Wat appellante in hoger beroep heeft aangevoerd over haar aanspraak op een uitkering op grond van de Wajong 2015, vormt evenmin aanleiding anders te oordelen dan de rechtbank heeft gedaan. De stelling dat onvoldoende rekening is gehouden met het standpunt van neuroloog Hoeijmakers over de dunnevezelneuropathie, slaagt niet. Uit de opmerking van deze neuroloog dat er bij patiënten met dunnevezelneuropathie, net als bij andere chronische pijnsyndromen, problemen kunnen zijn met de concentratie, het geheugen, stemming en emoties, kan niet worden opgemaakt dat hij heeft vastgesteld dat appellante deze problemen ook had.
4.5.
De overwegingen in 4.2 tot en met 4.4 leiden tot de conclusie dat het hoger beroep niet slaagt en de aangevallen uitspraak moet worden bevestigd.

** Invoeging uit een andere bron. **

(** X6.  Over the reals, the rotation applied to the corners keeps the y
    coordinate of every corner and its distance [x^2 + z^2] to the vertical
    axis. *)
Theorem rotation_keeps_height_and_radius (bbox2D : vec R 4) (corners : mat R 8 3)
    (theta_l : R) (calib : Calib R) (i : fin 8) :
  let c := corners !!! i in
  let c' := rotated_corners bbox2D corners theta_l calib !!! i in
  c' !!! 1%fin = c !!! 1%fin ∧
  ((c' !!! 0%fin)² + (c' !!! 2%fin)² = (c !!! 0%fin)² + (c !!! 2%fin)²)%R.
Proof.
  intros c c'. subst c'. rewrite rotated_corner_lookup. fold c. generalize (global_yaw bbox2D theta_l calib). intros ry.
  inv_vec c. intros x y z. cbn. split; [ring|].
  unfold Rsqr.
  pose proof (sin2_cos2 ry) as H. unfold Rsqr in H.
  transitivity ((x * x + z * z) * (Rtrigo_def.sin ry * Rtrigo_def.sin ry
                                   + Rtrigo_def.cos ry * Rtrigo_def.cos ry))%R; [ring|].
  rewrite H. ring.
Qed.

(** X8.  Over the reals and for any dimensions, the origin is the centre
    of the face of the corners 0 to 3, the centroid of the 8 corners is
    [(0, -h/2, 0)], and the edges from corner 0 to the corners 1, 4 and 3
    span [l] along x, [h] along y and [w] along z. *)
Theorem origin_is_face_centre {N} (dimensions : mat R N 3) (i : fin N) :
  let h := entry dimensions i 0%fin in
  let w := entry dimensions i 1%fin in
  let l := entry dimensions i 2%fin in
  let box := dimensions_to_corners dimensions !!! i in
  let mean4 (k : fin 3) :=
    ((entry box 0%fin k + entry box 1%fin k + entry box 2%fin k + entry box 3%fin k) / 4)%R in
  let mean8 (k : fin 3) :=
    ((entry box 0%fin k + entry box 1%fin k + entry box 2%fin k + entry box 3%fin k
      + entry box 4%fin k + entry box 5%fin k + entry box 6%fin k + entry box 7%fin k) / 8)%R in
  (∀ k, mean4 k = 0%R) ∧
  mean8 0%fin = 0%R ∧ mean8 1%fin = (- h / 2)%R ∧ mean8 2%fin = 0%R ∧
  vsub (box !!! 0%fin) (box !!! 1%fin) = [# l; 0; 0]%R ∧
  vsub (box !!! 0%fin) (box !!! 4%fin) = [# 0; h; 0]%R ∧
  vsub (box !!! 0%fin) (box !!! 3%fin) = [# 0; 0; w]%R.
Proof.
  intros h w l box mean4 mean8. subst box mean4 mean8.
  rewrite dimensions_to_corners_lookup. fold h w l. cbn.
  split_and!; try lra.
  - intros k. inv_fin k; [cbn; lra|]. intros k. inv_fin k; [cbn; lra|]. intros k.
    inv_fin k; [cbn; lra|]. intros k. inv_fin k.
  - apply vec3_ext; lra.
  - apply vec3_ext; lra.
  - apply vec3_ext; lra.
Qed.
End RealGeometry.

Section Robust.
Context {F : Type} `{!Scalar F, !Torch F}.

Hypothesis lt_irrefl : ∀ r : F, f_lt r r = false.
Hypothesis lt_trans : ∀ a b c : F, f_lt a b = true → f_lt b c = true → f_lt a c = true.
Hypothesis lt_below_inf : ∀ a b : F, f_lt a b = true → f_lt_inf b = true → f_lt_inf a = true.

Lemma unbeaten_snoc (syss : list (System F)) (acc : Outcome F) (sys : System F) :
  unbeaten syss acc → unbeaten (syss ++ [sys]) (consider acc sys).
Proof.
  intros [[-> Hall]|(best & Hbest & -> & Hfin & Hmin)]; unfold consider; cbn [improves].
  - destruct (f_lt_inf (residual sys)) eqn:E.
    + right. exists sys. split_and!; [set_solver|done|done|].
      intros sys' [Hin|Hin]%elem_of_app;
        [|apply list_elem_of_singleton in Hin as ->; apply lt_irrefl].
      destruct (f_lt (residual sys') (residual sys)) eqn:E'; [|done].
      rewrite Forall_forall in Hall. rewrite <- (Hall sys' Hin). symmetry.
      by eapply lt_below_inf.
    + left. split; [done|]. apply Forall_app. split; [done|]. by constructor.
  - destruct (f_lt (residual sys) (residual best)) eqn:E.
    + right. exists sys. split_and!; [set_solver|done|by eapply lt_below_inf|].
      intros sys' [Hin|Hin]%elem_of_app;
        [|apply list_elem_of_singleton in Hin as ->; apply lt_irrefl].
      destruct (f_lt (residual sys') (residual sys)) eqn:E'; [|done].
      rewrite <- (Hmin sys' Hin). symmetry. by eapply lt_trans.
    + right. exists best. split_and!; [set_solver|done|done|].
      intros sys' [Hin|Hin]%elem_of_app;
        [by apply Hmin|by apply list_elem_of_singleton in Hin as ->].
Qed.

Lemma unbeaten_foldl (syss : list (System F)) :
  unbeaten syss (foldl consider (None, PyInf, []) syss).
Proof.
  induction syss as [|sys syss IH] using rev_ind.
  - left. split; [done|constructor].
  - rewrite foldl_app. cbn [foldl]. by apply unbeaten_snoc.
Qed.

End Robust.

Section DecayProps.
Context {F : Type} `{!Scalar F}.
Local Open Scope nat_scope.

Lemma lr_decay_fire (m : nat) (ms : list nat) (rate : F) (rates lrs : list F) :
  lr_decay (m - 1) (Build_Decay (m :: ms) (rate :: rates) lrs)
  = if decide (m = 0) then Ok (Build_Decay (m :: ms) (rate :: rates) lrs)
    else Ok (Build_Decay ms rates ((λ lr, f_mul lr rate) <$> lrs)).
Proof.
  unfold lr_decay. cbn [lr_decay_epochs lr_decay_rates group_lrs length lookup list_lookup].
  rewrite bool_decide_eq_true_2 by lia. cbn [andb].
  destruct (decide (m = 0)) as [->|Hm].
  - by rewrite bool_decide_eq_false_2.
  - rewrite bool_decide_eq_true_2 by (f_equal; lia). reflexivity.
Qed.

Lemma lr_decay_skip (epoch : nat) (st : Decay F) :
  head (lr_decay_epochs st) ≠ Some (epoch + 1) → lr_decay epoch st = Ok st.
Proof.
  intros H. unfold lr_decay. destruct st as [[|m ms] rates lrs]; [done|].
  cbn in *. rewrite andb_false_intro2; [done|].
  apply bool_decide_eq_false_2. congruence.
Qed.

Lemma lr_idle (e n : nat) (st : Decay F) :
  (∀ m, head (lr_decay_epochs st) = Some m → m ≤ e ∨ e + n < m) →
  for_each (seq e n) lr_decay st = Ok st.
Proof.
  revert e. induction n as [|n IH]; intros e H; [done|].
  cbn [seq for_each]. rewrite lr_decay_skip.
  - cbn. apply IH. intros m Hm. specialize (H m Hm). lia.
  - intros Hm. specialize (H _ Hm). lia.
Qed.
End DecayProps.


Section DecayRun.
Context {F : Type} `{!Scalar F}.
Local Open Scope nat_scope.

Lemma decayed_fmap (rate : F) (rates lrs : list F) :
  decayed rates <$> ((λ lr, f_mul lr rate) <$> lrs) = decayed (rate :: rates) <$> lrs.
Proof. rewrite <- list_fmap_compose. reflexivity. Qed.

(** The milestones [pre] are met one after the other from epoch [e] on;
    a head of [post] that is not above the last of them, or beyond the last
    epoch, is never met. *)
Lemma lr_run (e n : nat) (pre post : list nat) (rates lrs : list F) :
  increasing_from e pre →
  Forall (λ m, m ≤ e + n) pre →
  (∀ m, head post = Some m → m ≤ default e (last pre) ∨ e + n < m) →
  for_each (seq e n) lr_decay (Build_Decay (pre ++ post) rates lrs)
  = if decide (length pre ≤ length rates)
    then Ok (Build_Decay post (drop (length pre) rates)
               (decayed (take (length pre) rates) <$> lrs))
    else Raise IndexError.
Proof.
  revert e n rates lrs.
  induction pre as [|m pre IH]; intros e n rates lrs Hinc Hle Hpost.
  - rewrite decide_True by (cbn; lia). cbn [app length drop take].
    rewrite lr_idle by exact Hpost.
    f_equal. f_equal. symmetry. apply list_fmap_id.
  - destruct Hinc as [Hem Hinc]. apply Forall_cons in Hle as [Hm Hle].
    replace n with ((m - 1 - e) + (1 + (e + n - m))) by lia.
    rewrite seq_app, for_each_app, lr_idle; cycle 1.
    { intros m' [= <-]. lia. }
    replace (e + (m - 1 - e)) with (m - 1) by lia.
    cbn [mbind exc_bind]. rewrite seq_app, for_each_app.
    cbn [seq for_each app]. destruct rates as [|rate rates].
    + rewrite decide_False by (cbn; lia).
      unfold lr_decay. cbn [lr_decay_epochs lr_decay_rates length lookup list_lookup].
      rewrite bool_decide_eq_true_2 by lia.
      rewrite bool_decide_eq_true_2 by (f_equal; lia). reflexivity.
    + rewrite lr_decay_fire. rewrite decide_False by lia. cbn [mbind exc_bind].
      replace (m - 1 + 1) with m by lia.
      rewrite IH; [| exact Hinc | | ].
      * cbn [length drop take]. destruct (decide (length pre ≤ length rates)).
        -- rewrite decide_True by lia. by rewrite decayed_fmap.
        -- by rewrite decide_False by lia.
      * eapply Forall_impl; [exact Hle|]. cbn. intros; lia.
      * intros m' Hm'. specialize (Hpost m' Hm').
        replace (default e (last (m :: pre))) with (default m (last pre)) in Hpost.
        { lia. }
        rewrite last_cons. by destruct (last pre).
Qed.

(** X9.  When the decay epochs are strictly increasing, lie between 1 and
    [total_epoch], and there are at least as many rates, a run applies one
    decay per epoch listed: the list of epochs ends empty, the unused rates
    remain, and every learning rate is multiplied by the used rates in
    order. *)
Theorem lr_schedule_aligned (total_epoch : nat) (ms : list nat) (rates lrs : list F) :
  increasing_from 0 ms →
  Forall (λ m, m ≤ total_epoch) ms →
  length ms ≤ length rates →
  lr_schedule total_epoch (Build_Decay ms rates lrs)
  = Ok (Build_Decay [] (drop (length ms) rates)
          (decayed (take (length ms) rates) <$> lrs)).
Proof.
  intros Hinc Hle Hlen. unfold lr_schedule.
  rewrite <- (app_nil_r ms) at 1. rewrite lr_run; [|done|done|done].
  by rewrite decide_True.
Qed.

(** X10.  When the decay epochs are strictly increasing, lie between 1
    and [total_epoch], and there are fewer rates than epochs, the run
    raises [IndexError] (a [pop] from the empty list of rates). *)
Theorem lr_schedule_missing_rate (total_epoch : nat) (ms : list nat) (rates lrs : list F) :
  increasing_from 0 ms →
  Forall (λ m, m ≤ total_epoch) ms →
  length rates < length ms →
  lr_schedule total_epoch (Build_Decay ms rates lrs) = Raise IndexError.
Proof.
  intros Hinc Hle Hlen. unfold lr_schedule.
  rewrite <- (app_nil_r ms). rewrite lr_run; [|done|done|done].
  by rewrite decide_False by lia.
Qed.

(** X11.  A decay epoch that is not above the one before it in the list
    (or is 0), or that is beyond [total_epoch], is never applied, and
    neither is any epoch listed after it: the run applies the decays before
    it and leaves it and the rest in the list. *)
Theorem lr_schedule_blocked (total_epoch : nat) (pre : list nat) (m : nat)
    (rest : list nat) (rates lrs : list F) :
  increasing_from 0 pre →
  Forall (λ m, m ≤ total_epoch) pre →
  m ≤ default 0 (last pre) ∨ total_epoch < m →
  length pre ≤ length rates →
  lr_schedule total_epoch (Build_Decay (pre ++ m :: rest) rates lrs)
  = Ok (Build_Decay (m :: rest) (drop (length pre) rates)
          (decayed (take (length pre) rates) <$> lrs)).
Proof.
  intros Hinc Hle Hm Hlen. unfold lr_schedule.
  rewrite lr_run; [|done|done|].
  - by rewrite decide_True.
  - intros m' [= <-]. lia.
Qed.
End DecayRun.

Lemma lr_schedule_aligned_witness :
  lr_schedule 10 (Build_Decay [3; 6] [0.1; 0.5]%R [1; 2]%R)
  = Ok (Build_Decay [] [] [(1 * 0.1 * 0.5)%R; (2 * 0.1 * 0.5)%R]).
Proof.
  refine (lr_schedule_aligned 10 [3; 6] [0.1; 0.5]%R [1; 2]%R _ _ _); cbn.
  - lia.
  - repeat constructor; lia.
  - lia.
Defined.

Lemma lr_schedule_missing_rate_witness :
  lr_schedule 10 (Build_Decay [3; 6] [0.1]%R [1]%R) = Raise IndexError.
Proof.
  refine (lr_schedule_missing_rate 10 [3; 6] [0.1]%R [1]%R _ _ _); cbn.
  - lia.
  - repeat constructor; lia.
  - lia.
Defined.

Lemma lr_schedule_blocked_witness :
  lr_schedule 10 (Build_Decay [6; 3; 8] [0.1; 0.5; 0.5]%R [1]%R)
  = Ok (Build_Decay [3; 8] [0.5; 0.5]%R [(1 * 0.1)%R]).
Proof.
  refine (lr_schedule_blocked 10 [6] 3 [8] [0.1; 0.5; 0.5]%R [1]%R _ _ _ _); cbn.
  - lia.
  - repeat constructor; lia.
  - lia.
  - lia.
Defined.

5. Voor een veroordeling in de proceskosten bestaat geen aanleiding.

BESLISSING

De Centrale Raad van Beroep bevestigt de aangevallen uitspraak.
Deze uitspraak is gedaan door W.J.A.M. van Brussel, in tegenwoordigheid van B. van Dijk als griffier. De beslissing is uitgesproken in het openbaar op 16 november 2022.